The problem
Every line in the material below that includes "exists" should be copied.

Extracted material
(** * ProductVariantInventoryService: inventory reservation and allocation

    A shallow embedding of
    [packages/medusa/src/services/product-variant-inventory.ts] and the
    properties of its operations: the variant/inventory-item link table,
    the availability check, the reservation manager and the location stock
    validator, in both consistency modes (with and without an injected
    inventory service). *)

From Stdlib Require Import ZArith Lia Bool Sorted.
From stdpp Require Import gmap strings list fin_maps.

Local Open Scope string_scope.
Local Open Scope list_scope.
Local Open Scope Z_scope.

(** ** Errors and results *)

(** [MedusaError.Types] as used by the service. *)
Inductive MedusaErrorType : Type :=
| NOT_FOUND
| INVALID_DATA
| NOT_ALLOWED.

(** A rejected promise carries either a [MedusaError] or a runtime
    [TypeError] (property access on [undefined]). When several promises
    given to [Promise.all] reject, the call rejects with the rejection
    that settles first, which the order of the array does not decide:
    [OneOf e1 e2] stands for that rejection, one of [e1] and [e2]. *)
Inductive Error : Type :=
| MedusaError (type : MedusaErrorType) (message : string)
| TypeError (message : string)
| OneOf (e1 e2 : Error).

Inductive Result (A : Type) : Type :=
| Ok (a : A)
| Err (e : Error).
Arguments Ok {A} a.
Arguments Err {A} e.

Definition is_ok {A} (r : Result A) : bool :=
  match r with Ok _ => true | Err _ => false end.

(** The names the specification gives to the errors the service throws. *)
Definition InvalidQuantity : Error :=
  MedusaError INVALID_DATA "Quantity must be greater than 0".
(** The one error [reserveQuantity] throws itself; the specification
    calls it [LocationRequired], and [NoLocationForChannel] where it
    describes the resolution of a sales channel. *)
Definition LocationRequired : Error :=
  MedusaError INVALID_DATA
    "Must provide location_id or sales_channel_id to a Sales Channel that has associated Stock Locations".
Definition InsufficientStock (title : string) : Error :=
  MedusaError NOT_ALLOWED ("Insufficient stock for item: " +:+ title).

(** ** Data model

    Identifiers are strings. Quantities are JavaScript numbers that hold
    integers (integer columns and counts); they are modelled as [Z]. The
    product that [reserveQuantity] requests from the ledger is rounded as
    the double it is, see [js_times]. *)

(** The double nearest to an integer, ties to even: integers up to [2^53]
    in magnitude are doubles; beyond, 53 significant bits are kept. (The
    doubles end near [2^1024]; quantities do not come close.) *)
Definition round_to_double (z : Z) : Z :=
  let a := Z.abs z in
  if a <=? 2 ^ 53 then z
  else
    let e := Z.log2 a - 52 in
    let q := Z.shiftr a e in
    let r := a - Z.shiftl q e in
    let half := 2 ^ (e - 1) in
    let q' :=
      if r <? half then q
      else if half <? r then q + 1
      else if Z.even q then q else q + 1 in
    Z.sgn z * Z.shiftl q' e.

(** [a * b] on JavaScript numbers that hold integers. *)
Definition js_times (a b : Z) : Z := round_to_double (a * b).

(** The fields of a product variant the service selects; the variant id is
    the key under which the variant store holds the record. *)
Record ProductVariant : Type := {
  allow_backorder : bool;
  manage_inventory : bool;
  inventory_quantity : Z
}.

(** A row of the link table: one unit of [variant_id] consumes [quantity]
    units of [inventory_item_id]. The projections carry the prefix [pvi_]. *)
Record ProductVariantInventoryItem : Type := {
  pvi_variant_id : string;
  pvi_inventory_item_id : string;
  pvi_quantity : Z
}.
--
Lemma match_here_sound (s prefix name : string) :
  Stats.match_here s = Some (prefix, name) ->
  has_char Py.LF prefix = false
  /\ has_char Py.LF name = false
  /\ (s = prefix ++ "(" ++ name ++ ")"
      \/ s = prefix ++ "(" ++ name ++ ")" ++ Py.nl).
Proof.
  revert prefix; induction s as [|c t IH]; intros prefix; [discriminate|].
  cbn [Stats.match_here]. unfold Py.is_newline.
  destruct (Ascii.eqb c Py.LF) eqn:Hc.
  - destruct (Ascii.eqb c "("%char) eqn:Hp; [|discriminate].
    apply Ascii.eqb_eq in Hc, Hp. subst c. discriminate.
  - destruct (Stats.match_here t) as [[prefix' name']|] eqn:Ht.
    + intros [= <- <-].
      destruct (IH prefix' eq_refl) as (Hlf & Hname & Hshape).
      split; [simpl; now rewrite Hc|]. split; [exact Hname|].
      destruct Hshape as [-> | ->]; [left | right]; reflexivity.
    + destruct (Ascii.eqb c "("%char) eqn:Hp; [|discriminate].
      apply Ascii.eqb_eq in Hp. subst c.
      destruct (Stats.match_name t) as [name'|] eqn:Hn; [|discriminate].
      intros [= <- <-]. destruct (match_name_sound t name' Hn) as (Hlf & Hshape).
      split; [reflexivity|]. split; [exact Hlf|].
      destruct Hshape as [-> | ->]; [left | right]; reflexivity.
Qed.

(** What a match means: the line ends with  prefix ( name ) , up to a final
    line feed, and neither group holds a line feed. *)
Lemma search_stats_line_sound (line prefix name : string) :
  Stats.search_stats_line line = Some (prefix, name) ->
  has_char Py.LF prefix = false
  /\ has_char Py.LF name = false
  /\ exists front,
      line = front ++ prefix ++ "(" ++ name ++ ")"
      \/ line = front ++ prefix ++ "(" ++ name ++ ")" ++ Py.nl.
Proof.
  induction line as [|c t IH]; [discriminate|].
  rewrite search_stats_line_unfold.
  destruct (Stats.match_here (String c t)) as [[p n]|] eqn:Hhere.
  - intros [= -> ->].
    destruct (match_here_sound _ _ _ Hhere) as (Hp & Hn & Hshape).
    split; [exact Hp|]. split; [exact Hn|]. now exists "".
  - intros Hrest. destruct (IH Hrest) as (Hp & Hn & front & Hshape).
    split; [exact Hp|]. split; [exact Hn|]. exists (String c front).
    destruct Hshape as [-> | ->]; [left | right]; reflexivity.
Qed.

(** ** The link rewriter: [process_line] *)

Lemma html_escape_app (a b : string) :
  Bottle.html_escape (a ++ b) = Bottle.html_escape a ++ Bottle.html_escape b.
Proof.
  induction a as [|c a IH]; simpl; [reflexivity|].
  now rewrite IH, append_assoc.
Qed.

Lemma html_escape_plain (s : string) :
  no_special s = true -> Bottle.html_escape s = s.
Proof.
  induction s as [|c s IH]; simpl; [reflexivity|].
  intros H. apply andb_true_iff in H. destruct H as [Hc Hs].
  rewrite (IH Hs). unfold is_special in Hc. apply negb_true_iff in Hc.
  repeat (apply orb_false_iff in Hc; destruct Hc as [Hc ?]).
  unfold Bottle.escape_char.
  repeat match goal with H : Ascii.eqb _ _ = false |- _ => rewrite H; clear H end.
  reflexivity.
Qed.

Answer box
  /\ exists front,
    split; [exact Hp|]. split; [exact Hn|]. now exists "".
    split; [exact Hp|]. split; [exact Hn|]. exists (String c front).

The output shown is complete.